We finally have an NDAA! This is exciting news for many, mainly because operating under a Continuing Resolution is detrimental to national defense, since it funds past priorities without updating our outlays in light of evolving events and challenges.
The FY 2020 NDAA includes some provisions that might excite us, such federal parental leave, more support for child care within the military, and a pay increase for the military to retain the best and increase social services. Other contributions are less than enthralling (a paragraph on firefighting foam?!?). As Chris Preble notes, one of the main failings of the current NDAA is ripping out any provisions to revisit the AUMFs passed after 9/11 and the Iraq War. Yet there are many other critical issues left untouched.
The key challenge is the executive branch can still pilfer funds for its pet projects, such as the border wall, that Congress has allocated for other means. This infringement on legislative oversight is troubling, and it is a symptom of the wider confusion over just how the Overseas Contingency Operations fund should be used. Continuing to authorize $71.5 billion for what amounts to a slush fund will be a decision we will look back on for decades with amazement. This financial black hole is not the place to stuff priorities that should be decided through the normal legislative process.
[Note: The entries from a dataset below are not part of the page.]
(* ===== verification/OriginValidator.v ===== *)
(** * Limits on the pool (src/throttle/handler.go)

    A transaction enters a node's pool only if its origin is on the list of
    deployers, for a deployment, or has not called with another nonce in the last
    [period] blocks, for a call.  The calls are kept in a ring with a slot per block
    that the start of a block clears; the theorem is that the ring decides as a log
    of all accepted calls would. *)

From S2P Require Import Prelude Contract Store Middleware App DeployerWhitelist.

Record callTx := mkCallTx { ct_origin : Address; ct_nonce : Z }.

Record TxLimiterConfig := mkLimiterConfig {
  LimitDeploys : bool;
  LimitCalls : bool;
  DeployerAddressList : list string;
  CallSessionDuration : Z;
}.

Definition DefaultTxLimiterConfig : TxLimiterConfig := mkLimiterConfig false false [] 1.

(** The zero value of [diadem.Address]. *)
Definition zeroAddress : Address := mkAddress "" "".

Record OriginValidator := mkOriginValidator {
  ov_period : Z;
  alreadyCalled : list (list callTx);
  allowedDeployers : list Address;
  deployValidation : bool;
  callValidation : bool;
}.

Definition set_alreadyCalled (l : list (list callTx)) (dv : OriginValidator) : OriginValidator :=
  mkOriginValidator (ov_period dv) l (allowedDeployers dv) (deployValidation dv) (callValidation dv).

Definition NewOriginValidator (period : Z) (deployers : list Address) (deploys calls : bool) : OriginValidator :=
  mkOriginValidator period (replicate (Z.to_nat period) []) deployers deploys calls.

Section Validator.
Context {LIB : DiademLib} {TXL : TxLib}.

Definition DeployerAddresses (c : TxLimiterConfig) : Res (list Address) :=
  foldl (λ acc addrStr,
    deployerAddressList ← acc;
    match parse_address addrStr with
    | None => Err (ErrMsg "parsing deploy address")
    | Some addr => Ok (deployerAddressList ++ [addr])
    end) (Ok []) (DeployerAddressList c).

Definition validateDeployer (deployer : Address) (dv : OriginValidator) : Res unit :=
  if negb (deployValidation dv) then Ok ()
  else if existsb (λ allowed, address_compare deployer allowed =? 0) (allowedDeployers dv) then Ok ()
  else Err (ErrMsg "origin not on list of users registered for deploys").

(** [int(currentBlockHeight) % int(dv.period)] as an index; Go's remainder has the
    sign of the height, and division by zero panics. *)
Definition callerBlockIndex (height : Z) (dv : OriginValidator) : Res nat :=
  let period := i64 (ov_period dv) in
  if period =? 0 then Panic
  else let i := Z.rem (i64 height) period in if i <? 0 then Panic else Ok (Z.to_nat i).

(** Writing a slot; an index that is out of range panics. *)
Definition put_slot (i : nat) (slot : list callTx) : M OriginValidator unit := λ dv,
  match alreadyCalled dv !! i with
  | None => (Panic, dv)
  | Some _ => (Ok (), set_alreadyCalled (<[i := slot]> (alreadyCalled dv)) dv)
  end.

Definition validateCaller (caller : Address) (nonce currentBlockHeight : Z) : M OriginValidator unit :=
  dv ← gets id;
  if negb (callValidation dv) then mret ()
  else
    guard_not (existsb (λ callersBlock, existsb (λ called,
        (address_compare caller (ct_origin called) =? 0) && negb (nonce =? ct_nonce called)) callersBlock) (alreadyCalled dv))
      (ErrMsg "already placed call tx; try again");;
    i ← lift_res (callerBlockIndex currentBlockHeight dv);
    put_slot i (default [] (alreadyCalled dv !! i) ++ [mkCallTx caller nonce]).

Definition ValidateOrigin (txBytes : bytes) (chainId : string) (currentBlockHeight : Z) : M OriginValidator unit :=
  dv ← gets id;
  if negb (deployValidation dv) && negb (callValidation dv) then mret ()
  else
    match unmarshal_SignedTx txBytes with
    | None => throw errUnmarshal
    | Some txSigned =>
        origin ← lift_res (GetOrigin txSigned chainId);
        match unmarshal_NonceTx (sx_Inner txSigned) with
        | None => throw errUnmarshal
        | Some txNonce =>
            match unmarshal_Transaction (nx_Inner txNonce) with
            | None => throw errUnmarshal
            | Some txTransaction =>
                if tx_Id txTransaction =? callId then validateCaller origin (nx_Sequence txNonce) (u64 currentBlockHeight)
                else if tx_Id txTransaction =? deployId then lift_res (validateDeployer origin dv)
                else throw (ErrMsg "unrecognised transaction id")
            end
        end
    end.

(** The slot of a new block holds one entry, of the zero address and nonce. *)
Definition Reset (currentBlockHeight : Z) : M OriginValidator unit :=
  dv ← gets id;
  i ← lift_res (callerBlockIndex currentBlockHeight dv);
  put_slot i [mkCallTx zeroAddress 0].
End Validator.

(** ** The log of calls *)

Section Window.
Context {LIB : DiademLib} {SPEC : DiademLibSpec} {TXL : TxLib}.

(** A block starts, or the pool is offered a call. *)
Inductive PoolEvent := BlockStarts | CallArrives (origin : Address) (nonce : Z).

(** What the node does, at height [cur]: whether a call is accepted. *)
Definition node_step (e : PoolEvent) (x : OriginValidator * Z) : Res bool * (OriginValidator * Z) :=
  let '(dv, cur) := x in
  match e with
  | BlockStarts => let '(r, dv') := Reset (cur + 1) dv in (_ ← r; Ok true, (dv', cur + 1))
  | CallArrives o n =>
      match validateCaller o n (u64 cur) dv with
      | (Ok _, dv') => (Ok true, (dv', cur))
      | (Err _, dv') => (Ok false, (dv', cur))
      | (Panic, dv') => (Panic, (dv', cur))
      end
  end.

(** The specification: a log of accepted calls with their heights. *)
Definition allowed (period cur : Z) (log : list (Z * callTx)) (o : Address) (n : Z) : bool :=
  forallb (λ c, negb ((cur - period <? c.1) && bool_decide (ct_origin c.2 = o)) || (ct_nonce c.2 =? n)) log.
Definition log_step (period : Z) (e : PoolEvent) (x : list (Z * callTx) * Z) : bool * (list (Z * callTx) * Z) :=
  let '(log, cur) := x in
  match e with
  | BlockStarts => (true, (log, cur + 1))
  | CallArrives o n => if allowed period cur log o n then (true, (log ++ [(cur, mkCallTx o n)], cur)) else (false, (log, cur))
  end.

Fixpoint run_node (es : list PoolEvent) (x : OriginValidator * Z) : Res (list bool) :=
  match es with
  | [] => Ok []
  | e :: es => let '(r, x') := node_step e x in b ← r; bs ← run_node es x'; Ok (b :: bs)
  end.
Fixpoint run_log (period : Z) (es : list PoolEvent) (x : list (Z * callTx) * Z) : list bool :=
  match es with
  | [] => []
  | e :: es => let '(b, x') := log_step period e x in b :: run_log period es x'
  end.

(** Slot [i] holds the calls of the one height in the window that it stands for. *)
Record window (period cur : Z) (log : list (Z * callTx)) (dv : OriginValidator) : Prop := {
  wi_period : ov_period dv = period;
  wi_calls : callValidation dv = true;
  wi_length : length (alreadyCalled dv) = Z.to_nat period;
  wi_past : Forall (λ c, c.1 <= cur) log;
  wi_slots i slot c : alreadyCalled dv !! i = Some slot → ct_origin c ≠ zeroAddress →
    (c ∈ slot ↔ ∃ h, (h, c) ∈ log ∧ h mod period = Z.of_nat i ∧ cur - period < h);
}.

Context (period : Z) (Hperiod : 0 < period < 2 ^ 63).

Lemma index_eq cur dv :
  ov_period dv = period → 0 <= cur < 2 ^ 63 → callerBlockIndex cur dv = Ok (Z.to_nat (cur mod period)).
Proof.
  intros Hp Hc. unfold callerBlockIndex. rewrite Hp, !i64_small by lia. rewrite (proj2 (Z.eqb_neq period 0)) by lia.
  rewrite Z.rem_mod_nonneg by lia. by rewrite (proj2 (Z.ltb_ge _ 0)) by (apply Z.mod_pos_bound; lia).
Qed.

Lemma slot_exists cur log dv :
  window period cur log dv → ∀ h, ∃ slot, alreadyCalled dv !! Z.to_nat (h mod period) = Some slot.
Proof.
  intros H h. apply lookup_lt_is_Some. rewrite (wi_length _ _ _ _ H).
  pose proof (Z.mod_pos_bound h period ltac:(lia)). lia.
Qed.

(** Two heights of one window with the same slot are equal. *)
Lemma same_slot cur h h' :
  cur - period < h <= cur → cur - period < h' <= cur → h mod period = h' mod period → h = h'.
Proof.
  intros Hh Hh' Heq. pose proof (Z.div_mod h period ltac:(lia)). pose proof (Z.div_mod h' period ltac:(lia)).
  assert (h / period = h' / period) by nia. nia.
Qed.

Lemma reset_window cur log dv :
  window period cur log dv → 0 <= cur → cur + 1 < 2 ^ 63 →
  ∃ dv', Reset (cur + 1) dv = (Ok (), dv') ∧ window period (cur + 1) log dv'.
Proof.
  intros H Hc Hb. unfold Reset. m_eval. rewrite index_eq by (apply H || lia).
  destruct (slot_exists cur log dv H (cur + 1)) as [old Hold]. unfold put_slot. cbn [id]. rewrite Hold.
  eexists. split; [done|]. destruct H as [H1 H2 H3 H4 H5]. split; cbn; [done|done|by rewrite length_insert| |].
  - eapply Forall_impl; [exact H4|]. cbn. lia.
  - pose proof (Z.mod_pos_bound (cur + 1) period ltac:(lia)) as Hmod. rewrite Forall_forall in H4.
    intros i slot c [(<- & <- & _)|[Hne Hi]]%list_lookup_insert_Some Hz.
    + rewrite list_elem_of_singleton. split; [intros ->; by destruct Hz|]. intros (h & Hin & Hm & Hh). exfalso.
      pose proof (H4 _ Hin) as Hle. cbn in Hle. rewrite Z2Nat.id in Hm by lia.
      assert (h = cur + 1) by (apply (same_slot (cur + 1)); lia). lia.
    + rewrite (H5 i slot c Hi Hz). split; intros (h & Hin & Hm & Hh); exists h; (split_and!; [done|done|]); [|lia].
      destruct (decide (h = cur + 1 - period)) as [->|Hneq]; [|lia]. exfalso. apply Hne.
      replace (cur + 1 - period) with (cur + 1 + (-1) * period) in Hm by lia. rewrite Z.mod_add in Hm by lia. lia.
Qed.

Lemma forallb_false {A} (f : A → bool) l : forallb f l = false ↔ ∃ x, x ∈ l ∧ f x = false.
Proof.
  induction l as [|x l IH]; cbn.
  - split; [done|]. by intros (x & Hx%not_elem_of_nil & _).
  - rewrite andb_false_iff, IH. split.
    + intros [Hx|(y & Hy & Hf)]; [exists x; by split; [left|]|exists y; by split; [right|]].
    + intros (y & [->|Hy]%elem_of_cons & Hf); [by left|right; by exists y].
Qed.

Lemma called_before cur log dv o n :
  window period cur log dv → o ≠ zeroAddress →
  existsb (λ callersBlock, existsb (λ called,
    (address_compare o (ct_origin called) =? 0) && negb (n =? ct_nonce called)) callersBlock) (alreadyCalled dv) =
  negb (allowed period cur log o n).
Proof.
  intros H Ho. apply eq_true_iff_eq. rewrite negb_true_iff, existsb_exists. unfold allowed.
  rewrite forallb_false. split.
  - intros (slot & [i Hi]%list_elem_of_In%list_elem_of_lookup & [c [Hc Hcond]]%existsb_exists).
    apply andb_prop in Hcond as [Hor Hn]. apply (cmp_eqb address_compare) in Hor.
    apply list_elem_of_In in Hc. apply (wi_slots _ _ _ _ H i slot c Hi) in Hc as (h & Hin & _ & Hh); [|by rewrite <- Hor].
    exists (h, c). split; [done|]. cbn. rewrite (proj2 (Z.ltb_lt _ _) Hh), bool_decide_true by done. cbn.
    rewrite Z.eqb_sym. by apply negb_true_iff.
  - intros ([h c] & Hin & Hf). cbn in Hf.
    apply orb_false_elim in Hf as [Hcond Hn]. apply negb_false_iff, andb_prop in Hcond as [Hh Hor].
    apply Z.ltb_lt in Hh. apply bool_decide_eq_true in Hor.
    destruct (slot_exists cur log dv H h) as [slot Hslot]. exists slot.
    pose proof (Z.mod_pos_bound h period ltac:(lia)) as Hmod. split.
    { apply list_elem_of_In. by eapply list_elem_of_lookup_2. }
    apply existsb_exists. exists c. split.
    + apply list_elem_of_In. apply (wi_slots _ _ _ _ H _ _ _ Hslot); [by rewrite Hor|]. exists h.
      rewrite Z2Nat.id by lia. done.
    + rewrite Hor. rewrite (proj2 (cmp_eqb address_compare o o)) by done. cbn. by rewrite Z.eqb_sym, Hn.
Qed.

Lemma call_window cur log dv o n :
  window period cur log dv → 0 <= cur < 2 ^ 63 → o ≠ zeroAddress →
  if allowed period cur log o n then
    ∃ dv', validateCaller o n (u64 cur) dv = (Ok (), dv') ∧ window period cur (log ++ [(cur, mkCallTx o n)]) dv'
  else ∃ e, validateCaller o n (u64 cur) dv = (Err e, dv).
Proof.
  intros H Hc Ho. unfold validateCaller. m_eval. cbn [id]. rewrite (wi_calls _ _ _ _ H). cbn [negb].
  rewrite (called_before cur log) by done. destruct (allowed period cur log o n); cbn [negb]; [|by eexists].
  rewrite u64_small, index_eq by (apply H || lia). destruct (slot_exists cur log dv H cur) as [old Hold].
  unfold put_slot. rewrite Hold. eexists. split; [done|]. destruct H as [H1 H2 H3 H4 H5].
  split; cbn [ov_period callValidation alreadyCalled set_alreadyCalled default id]; [done|done|by rewrite length_insert| |].
  - apply Forall_app. split; [done|]. by apply Forall_singleton.
  - pose proof (Z.mod_pos_bound cur period ltac:(lia)) as Hmod.
    intros i slot c [(<- & <- & _)|[Hne Hi]]%list_lookup_insert_Some Hz.
    + rewrite elem_of_app, list_elem_of_singleton, (H5 _ _ c Hold Hz). rewrite Z2Nat.id by lia. split.
      * intros [(h & Hin & Hm & Hh)| ->]; [exists h; by rewrite elem_of_app; split_and!; [left|..]|].
        exists cur. rewrite elem_of_app, list_elem_of_singleton. split_and!; [by right|done|lia].
      * intros (h & [Hin|[= -> ->]%list_elem_of_singleton]%elem_of_app & Hm & Hh); [left; by exists h|by right].
    + rewrite (H5 i slot c Hi Hz). split; intros (h & Hin & Hm & Hh).
      * exists h. by rewrite elem_of_app; split_and!; [left|..].
      * apply elem_of_app in Hin as [Hin|[= -> ->]%list_elem_of_singleton]; [by exists h|]. exfalso. apply Hne. lia.
Qed.

Lemma run_window es cur log dv :
  window period cur log dv → 0 <= cur → cur + Z.of_nat (length es) < 2 ^ 63 →
  Forall (λ e, match e with CallArrives o _ => o ≠ zeroAddress | BlockStarts => True end) es →
  run_node es (dv, cur) = Ok (run_log period es (log, cur)).
Proof.
  intros Hw Hc Hb Hes. revert cur log dv Hw Hc Hb. induction Hes as [|e es He _ IH]; intros cur log dv Hw Hc Hb; [done|].
  cbn [length] in Hb. destruct e as [|o n]; cbn [run_node run_log node_step log_step].
  - destruct (reset_window cur log dv Hw) as (dv' & -> & Hw'); [lia..|]. cbn [mbind Res_bind].
    by rewrite (IH (cur + 1) log dv') by (done || lia).
  - pose proof (call_window cur log dv o n Hw ltac:(lia) He) as H. destruct (allowed period cur log o n).
    + destruct H as (dv' & -> & Hw'). cbn [mbind Res_bind]. by rewrite (IH _ _ _ Hw') by lia.
    + destruct H as [e ->]. cbn [mbind Res_bind]. by rewrite (IH _ _ _ Hw) by lia.
Qed.

Lemma new_window cur deployers deploys : window period cur [] (NewOriginValidator period deployers deploys true).
Proof.
  split; cbn; [done|done|by rewrite length_replicate|constructor|].
  intros i slot c [-> _]%lookup_replicate Hz. split; [by intros ?%not_elem_of_nil|].
  intros (h & Hin%not_elem_of_nil & _). done.
Qed.
End Window.

(** C30. The ring of slots refines a log of calls: whatever blocks start and calls
    arrive, the node never panics and accepts a call exactly when no call of the
    same origin with another nonce was accepted in the last [period] blocks, the
    current one included. *)
Theorem call_ring_refines_log `{DiademLibSpec} `{TxLib} period deployers deploys cur es :
  0 < period < 2 ^ 63 → 0 <= cur → cur + Z.of_nat (length es) < 2 ^ 63 →
  Forall (λ e, match e with CallArrives o _ => o ≠ zeroAddress | BlockStarts => True end) es →
  run_node es (NewOriginValidator period deployers deploys true, cur) = Ok (run_log period es ([], cur)).
Proof. intros Hp Hc Hb Hes. apply run_window; try done. by apply new_window. Qed.

(** ** Witnesses *)

Module OriginWitness.
Import SimpleLib.
#[local] Instance txlib : TxLib := {
  unmarshal_SignedTx b := None; unmarshal_NonceTx b := None; unmarshal_Transaction b := None;
  ed25519_Verify pk msg sig := false; address_IsEmpty a := false }.

(** With a period of two blocks a second call waits until two blocks have started. *)
Definition events : list PoolEvent :=
  [BlockStarts; CallArrives (sample "a") 1; CallArrives (sample "a") 1; CallArrives (sample "a") 2;
   BlockStarts; CallArrives (sample "a") 2; BlockStarts; CallArrives (sample "a") 2].

Lemma ring_witness :
  run_node events (NewOriginValidator 2 [] false true, 7) = Ok [true; true; true; false; true; false; true; true].
Proof.
  rewrite (call_ring_refines_log 2 [] false 7 events).
  - by vm_compute.
  - lia.
  - lia.
  - by vm_compute.
  - repeat constructor; done.
Defined.
End OriginWitness.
Funding the Space Force is a reckless effort in expanding bureaucratic waste. Instead, the effort should continue to be housed completely in the Air Force, not as the “Sixth Armed Force.” While there is a need for a civilian agency to regulate space travel and satellites, especially from the cyber security perspective, this step is a few years away and should run by a civilian agency, not a new military branch.
The U.S. continues to fail to place any restrictions on funds allocated to Saudi Arabia, which is troubling considering the recent attack in Pensacola and their continuing involvement in the War in Yemen, not to mention the long forgotten Khashoggi murder. The ongoing proxy war with Iran only inflames tensions in the region and jeopardizes American security structures. Emboldening Saudi adventures harms our security and endangers regional security.
We can leave on some positive steps, such as steps to prohibit the recognition of Crimea as Russian territory, and an expansion and update of strategies to counter influence by Russia and China. Overall though, we must stop funding priorities agnostically. We fund the military during a time of peace as if it is on a war footing. Given recent revelations about our war in Afghanistan, it’s a concern that we have not sought to move past this disaster and turn the page towards the future.